MicroRNA-532 and microRNA-3064 inhibit cell proliferation and invasion by acting as direct regulators of human telomerase reverse transcriptase in ovarian cancer

• Published in: PloS one Vol. 12; no. 3; p. e0173912
• Main Authors: Bai, Lin, Wang, Hui, Wang, Ai-Hua, Zhang, Luo-Ying, Bai, Jie
• Format: Journal Article
• Language: English
• Published: United States Public Library of Science 14.03.2017; Public Library of Science (PLoS)

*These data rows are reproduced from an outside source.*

(* ===== verification/NodeAccess.v ===== *)
(** * Who may change a node, and what is recorded

    The abstract view of the mutating requests of [DataModel]: a labelled step
    is one handler call the ACL permits to the caller, together with the record
    the node keeps of it (the cluster's data version and the event log).  An
    invoke, a write or a group invoke is a sequence of such steps and nothing
    else. *)

From stdpp Require Import gmap.
From S2P Require Import Prelude Tlv TlvValue Handler Im Report AccessControl Events DataModel Clusters NodeSafety.

(** One executed operation: where it ran, which attributes it changed and which
    events it raised. *)
Record Label := {
  lb_endpoint : Z;
  lb_cluster : Z;
  lb_changed : list Z;
  lb_events : list EmittedEvent
}.

Definition label_changes (l : Label) : list Change :=
  map (λ a, (lb_endpoint l, lb_cluster l, a)) (lb_changed l).

Definition changes_of (ls : list Label) : list Change := flat_map label_changes ls.

Definition emissions (ts : Z) (l : Label) : list Emission :=
  map (λ e, {| e_endpoint := lb_endpoint l; e_cluster := lb_cluster l; e_event := e; e_time := ts |})
    (lb_events l).

Section access.
Context {W : Type}.

(** What the node keeps of an operation: the data version of the cluster moves
    when an attribute changed, and every event is appended to the log. *)
Definition recorded (ts : Z) (l : Label) (n : Node W) : Node W :=
  {| endpoints := endpoints n;
     versions :=
       match lb_changed l with
       | [] => versions n
       | _ => <[(lb_endpoint l, lb_cluster l) :=
                  wrap 32 (data_version n (lb_endpoint l) (lb_cluster l) + 1)]> (versions n)
       end;
     version_base := version_base n;
     nd_acl := nd_acl n;
     event_log := foldl append_one (event_log n) (emissions ts l) |}.

Section caller.
Context (fabric : Z) (subject : Subject).

Definition caller (c : InvokeCtx) : Prop := ctx_fabric c = fabric ∧ ctx_subject c = subject.

Definition label (ep cl : Z) (c : InvokeCtx) : Label :=
  {| lb_endpoint := ep; lb_cluster := cl; lb_changed := ctx_changed c; lb_events := ctx_events c |}.

(** A handler call the ACL permits to the caller at that moment. *)
Inductive permitted : Node W * W → Label → Node W * W → Prop :=
  | permitted_invoke n w ep cl h cmd f c w' c' r :
      handler_for n ep cl = Some h →
      acl_allows n w fabric subject (invoke_privilege h cmd) ep cl = true →
      caller c →
      h_invoke h cmd f (w, clear_ctx c) = ((w', c'), Ok r) →
      permitted (n, w) (label ep cl c') (recorded 0 (label ep cl c') n, w')
  | permitted_write n w ep cl h a data append c w' c' r :
      handler_for n ep cl = Some h →
      acl_allows n w fabric subject (write_privilege h a) ep cl = true →
      caller c →
      h_write h a data append (w, clear_ctx c) = ((w', c'), r) →
      permitted (n, w) (label ep cl c') (recorded 0 (label ep cl c') n, w').

Inductive run : Node W * W → list Label → Node W * W → Prop :=
  | run_nil s : run s [] s
  | run_cons s l s' ls s'' : permitted s l s' → run s' ls s'' → run s (l :: ls) s''.

Lemma run_one s l s' : permitted s l s' → run s [l] s'.
Proof. intros H. by eapply run_cons; [|apply run_nil]. Qed.

Lemma run_app s ls s' ls' s'' : run s ls s' → run s' ls' s'' → run s (ls ++ ls') s''.
Proof. induction 1; intros H'; [done|]. cbn. eapply run_cons; eauto. Qed.

End caller.

Lemma changes_app ls ls' : changes_of (ls ++ ls') = changes_of ls ++ changes_of ls'.
Proof. apply flat_map_app. Qed.

Lemma append_all_fst ep cl ts evs l :
  fst (append_all ep cl ts evs l) =
  foldl append_one l (map (λ e, {| e_endpoint := ep; e_cluster := cl; e_event := e; e_time := ts |}) evs).
Proof.
  revert l. induction evs as [|e evs IH]; intros l; [done|]. cbn [append_all map foldl].
  unfold append_one at 2. cbn [e_endpoint e_cluster e_event e_time].
  destruct (el_append ep cl e ts l) as [l' k]. cbn [fst]. rewrite <- IH.
  by destruct (append_all ep cl ts evs l').
Qed.

Lemma commit_recorded {E} ep cl ts n w c :
  wp (commit_changes (E:=E) (W:=W) ep cl ts)
    (λ r s, s = (recorded ts (label ep cl c) n, w, clear_ctx c) ∧ r.1 = label_changes (label ep cl c))
    (λ _ _, False) (n, w, c).
Proof.
  unfold wp, commit_changes. destruct (append_all _ _ _ _ _) as [log numbers] eqn:Ha. split; [|done].
  pose proof (append_all_fst ep cl ts (ctx_events c) (event_log n)) as Hl.
  assert (log = foldl append_one (event_log n) (emissions ts (label ep cl c))) as ->.
  { unfold emissions. cbn [label lb_endpoint lb_cluster lb_events]. rewrite <- Hl.
    destruct (ctx_changed c); cbn in Ha; by rewrite Ha. }
  unfold recorded. cbn [label lb_changed]. by destruct (ctx_changed c).
Qed.
End access.

Section served.
Context {W : Type} (I : W → Prop) (fabric : Z) (subject : Subject) (Hfabric : in_u 8 fabric).

Lemma caller_typed c : caller fabric subject c → ctx_typed c.
Proof. intros [<- _]. exact Hfabric. Qed.

Lemma caller_kept c c' : ctx_kept c c' → caller fabric subject c → caller fabric subject c'.
Proof. intros (_ & Hf & Hs & _) [? ?]. split; congruence. Qed.

Lemma recorded_ok ts ep cl c (n : Node W) : node_ok I n → node_ok I (recorded ts (label ep cl c) n).
Proof.
  intros Hn. pose proof Hn as (He & Hb & Hv). split_and!; [done|done|]. unfold recorded. cbn [versions].
  destruct (lb_changed _); [done|]. apply map_Forall_insert_2; [by apply wrap_in_u|done].
Qed.

(** A run of permitted steps from [s], its labels described by [P]. *)
Definition ran (s : Node W * W) (P : list Label → Prop) (s' : NodeState) : Prop :=
  let '(n', w', c') := s' in
  node_ok I n' ∧ I w' ∧ endpoints n' = endpoints s.1 ∧ caller fabric subject c' ∧
  ∃ ls, run fabric subject s ls (n', w') ∧ P ls.

Lemma ran_nil n w c (P : list Label → Prop) :
  node_ok I n → I w → caller fabric subject c → P [] → ran (n, w) P (n, w, c).
Proof. intros Hn Hw Hc HP. split_and!; try done. exists []. split; [apply run_nil|done]. Qed.

Lemma ran_step n w l n' w' c (P : list Label → Prop) :
  node_ok I n' → I w' → endpoints n' = endpoints n → caller fabric subject c →
  permitted fabric subject (n, w) l (n', w') → P [l] → ran (n, w) P (n', w', c).
Proof. intros. split_and!; try done. exists [l]. split; [by apply run_one|done]. Qed.

Lemma ran_trans s n1 w1 c1 P1 P2 (P : list Label → Prop) s2 :
  ran s P1 (n1, w1, c1) → ran (n1, w1) P2 s2 → (∀ l1 l2, P1 l1 → P2 l2 → P (l1 ++ l2)) → ran s P s2.
Proof.
  destruct s2 as [ [n2 w2] c2].
  intros (_ & _ & E1 & _ & l1 & R1 & H1) (N2 & W2 & E2 & C2 & l2 & R2 & H2) HP. cbn [fst] in E2.
  split_and!; try done; [congruence|]. exists (l1 ++ l2). split; [by eapply run_app|by apply HP].
Qed.

Definition at_endpoint (ep : Z) (l : Label) : Prop := lb_endpoint l = ep.

Lemma invoke_on_endpoint_run {E} ep cl cmd f n w c :
  node_ok I n → I w → bytes_ok f → small f → caller fabric subject c →
  wp (invoke_on_endpoint (E:=E) ep cl cmd f)
    (λ o, ran (n, w) (λ ls, Forall (at_endpoint ep) ls ∧
       changes_of ls = changes_in o))
    (λ _ _, False) (n, w, c).
Proof.
  intros Hn Hw Hf Hs Hcall. pose proof (caller_typed c Hcall) as Hty. unfold invoke_on_endpoint. apply wp_bind. unfold wp at 1, get. cbn beta iota.
  pose proof (handler_mut_ok I n ep cl Hn) as Hh.
  destruct (handler_mut n ep cl) as [h|s| |]; [|by apply wp_ret, ran_nil|done|done].
  destruct Hh as (Hh & Hcl & Hep & Hfor).
  destruct Hcall as [Hcf Hcs]. rewrite Hcf, Hcs.
  destruct (acl_allows _ _ _ _ _ _ _) eqn:Hacl; cbn [negb]; [|by apply wp_ret, ran_nil].
  apply wp_bind. unfold wp at 1, clear_lists, modify. apply wp_bind. unfold wp at 1, call.
  destruct (ho_invoke w (clear_ctx c) cmd f Hw Hty Hf Hs) as (w' & c' & r & Hinv & Hw' & Hk & Hr).
  rewrite Hinv. cbn [ok_fin map_err]. apply wp_bind. eapply wp_mono; [apply commit_recorded| |done].
  intros [ch nums] s [-> Hch]. cbn [fst] in Hch. subst ch. apply wp_ret.
  eapply ran_step; [by apply recorded_ok|done|done| | |].
  - by apply (caller_kept _ _ Hk).
  - by eapply permitted_invoke.
  - split; [by apply Forall_singleton|]. cbn. by rewrite app_nil_r.
Qed.

Lemma write_one_run wa n w c :
  node_ok I n → I w → write_in wa → caller fabric subject c →
  wp (write_one wa) (λ r, ran (n, w) (λ ls, changes_of ls = r.2)) (λ _ _, False) (n, w, c).
Proof.
  intros Hn Hw [Hp Hd] Hcall. pose proof (caller_typed c Hcall) as Hty. destruct (element_raw_ok _ Hd) as [Hb Hs]. unfold write_one.
  destruct (wa_path wa) as [ [ [ep|] [cl|] ] [a|] ]; try by apply wp_ret, ran_nil.
  apply wp_bind. unfold wp at 1, get. cbn beta iota.
  pose proof (handler_mut_ok I n ep cl Hn) as Hh.
  destruct (handler_mut n ep cl) as [h|st| |]; [|by apply wp_ret, ran_nil|done|done].
  destruct Hh as (Hh & Hcl & Hep & Hfor).
  destruct Hcall as [Hcf Hcs]. rewrite Hcf, Hcs.
  destruct (acl_allows _ _ _ _ _ _ _) eqn:Hacl; cbn [negb]; [|by apply wp_ret, ran_nil].
  apply wp_bind. unfold wp at 1, clear_lists, modify. apply wp_bind. unfold wp at 1, call.
  destruct (ho_write w (clear_ctx c) a (wa_data wa) (wa_append wa) Hw Hty Hb Hs)
    as (w' & c' & r & Hwr & Hw' & Hk & Hr).
  rewrite Hwr. assert (∃ st, status_of r = Ok st) as [st ->] by (destruct r; try done; by eexists).
  apply wp_bind. eapply wp_mono; [apply commit_recorded| |done].
  intros [ch nums] s [-> Hch]. cbn [fst] in Hch. subst ch. apply wp_ret.
  eapply ran_step; [by apply recorded_ok|done|done| | |].
  - by apply (caller_kept _ _ Hk).
  - by eapply permitted_write.
  - cbn. by rewrite app_nil_r.
Qed.

Lemma write_all_run ws results changed n w c :
  node_ok I n → I w → Forall write_in ws → caller fabric subject c →
  wp (write_all ws results changed) (λ r, ran (n, w) (λ ls, r.2 = changed ++ changes_of ls))
    (λ _ _, False) (n, w, c).
Proof.
  revert results changed n w c. induction ws as [|wa ws IH]; intros results changed n w c Hn Hw Hws Hc.
  { apply wp_ret, ran_nil; [done..|]. cbn. by rewrite app_nil_r. }
  apply Forall_cons in Hws as [Hwa Hws]. cbn [write_all]. apply wp_bind.
  eapply wp_mono; [by apply write_one_run| |done].
  intros [r ch] [ [n' w'] c'] Hran. pose proof Hran as (Hn' & Hw' & _ & Hc' & _).
  eapply wp_mono; [by apply IH| |done].
  intros [rs chs] s2 Hran2. eapply ran_trans; [exact Hran|exact Hran2|].
  cbn [snd]. intros l1 l2 <- ->. by rewrite changes_app, app_assoc.
Qed.

Lemma group_invokes_run ep invokes changed n w c :
  node_ok I n → I w → Forall (λ i, bytes_ok (gi_fields i) ∧ small (gi_fields i)) invokes →
  caller fabric subject c →
  wp (group_invokes ep invokes changed)
    (λ ch, ran (n, w) (λ ls, Forall (at_endpoint ep) ls ∧ ch = changed ++ changes_of ls))
    (λ _ _, False) (n, w, c).
Proof.
  revert changed n w c. induction invokes as [|i invs IH]; intros changed n w c Hn Hw Hi Hc.
  { apply wp_ret, ran_nil; [done..|]. cbn. by rewrite app_nil_r. }
  apply Forall_cons in Hi as [ [Hb Hs] Hi]. cbn [group_invokes]. apply wp_bind.
  eapply wp_mono; [by apply invoke_on_endpoint_run| |done].
  intros o [ [n' w'] c'] Hran. pose proof Hran as (Hn' & Hw' & _ & Hc' & _).
  eapply wp_mono; [by apply IH| |done].
  intros ch s2 Hran2. eapply ran_trans; [exact Hran|exact Hran2|]. cbn beta.
  intros l1 l2 [He1 Hc1] [He2 ->]. split; [by apply Forall_app|]. rewrite changes_app, Hc1, app_assoc.
  f_equal. destruct o as [ [r ch] |st| |]; by rewrite ?app_nil_r.
Qed.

• Subjects: 3' Untranslated regions; Analysis; Animals; Binding sites; Bioinformatics; Biology and life sciences; Cancer; Care and treatment; Cell proliferation; Cell Proliferation - genetics; Cell survival; Complementary DNA; Correlation analysis; Development and progression; Epigenetics; Female; Gastric cancer; Gene expression; Genetic aspects; Genetic regulation; Gynecology; Heterografts; Humans; Infrared imaging systems; Metastasis; Mice; Mice, Nude; MicroRNA; MicroRNAs; MicroRNAs - physiology; miRNA; Neoplasm Invasiveness; Obstetrics; Oligonucleotides; Ovarian cancer; Ovarian carcinoma; Ovarian Neoplasms - enzymology; Ovarian Neoplasms - pathology; Physiological aspects; Regulators; Research and Analysis Methods; Reverse transcriptase; Ribonucleic acid; RNA; RNA-directed DNA polymerase; siRNA; Stomach cancer; Survival Analysis; Telomerase; Telomerase reverse transcriptase; Tissues; Tumors; China
• ISSN: 1932-6203; 1932-6203
• DOI: 10.1371/journal.pone.0173912

Human telomerase reverse transcriptase (hTERT) plays a crucial role in ovarian cancer (OC) progression. However, the mechanisms underlying hTERT upregulation in OC, and the specific microRNAs (miRNAs) involved in the regulation of hTERT in OC cells, remains unclear. We performed a bioinformatics search to identify potential miRNAs that bind to the 3'-untranslated region (3'-UTR) region of the hTERT mRNA. We examined the expression levels of miR-532/miR-3064 in OC tissues and normal ovarian tissues, and analyzed the correlation between miRNA expression and OC patient outcomes. The impacts of miR-532/miR-3064 on hTERT expression were evaluated by western blot analysis and hTERT 3'-UTR reporter assays. We investigated the effects of miR-532/miR-3064 on proliferation and invasion in OC cells. We found that miR-532 and miR-3064 are down-regulated in OC specimens. We observed a significant association between reduced miR-532/miR-3064 expression and poorer survival of patients with OC. We confirmed that in OC cells, these two miRNAs downregulate hTERT levels by directly targeting its 3'-UTR region, and inhibited proliferation, EMT and invasion of OC cells. In addition, the overexpression of the hTERT cDNA lacking the 3'-UTR partially restored miR-532/miR-3064-inhibited OC cell proliferation and invasion. The silencing of hTERT by siRNA oligonucleotides abolished these malignant features, and phenocopied the effects of miR-532/miR-3064 overexpression. Furthermore, overexpression of miR-532/miR-3064 inhibits the growth of OC cells in vivo. Our findings demonstrate a miR-532/miR-3064-mediated mechanism responsible for hTERT upregulation in OC cells, and reveal a possibility of targeting miR-532/miR-3064 for future treatment of OC.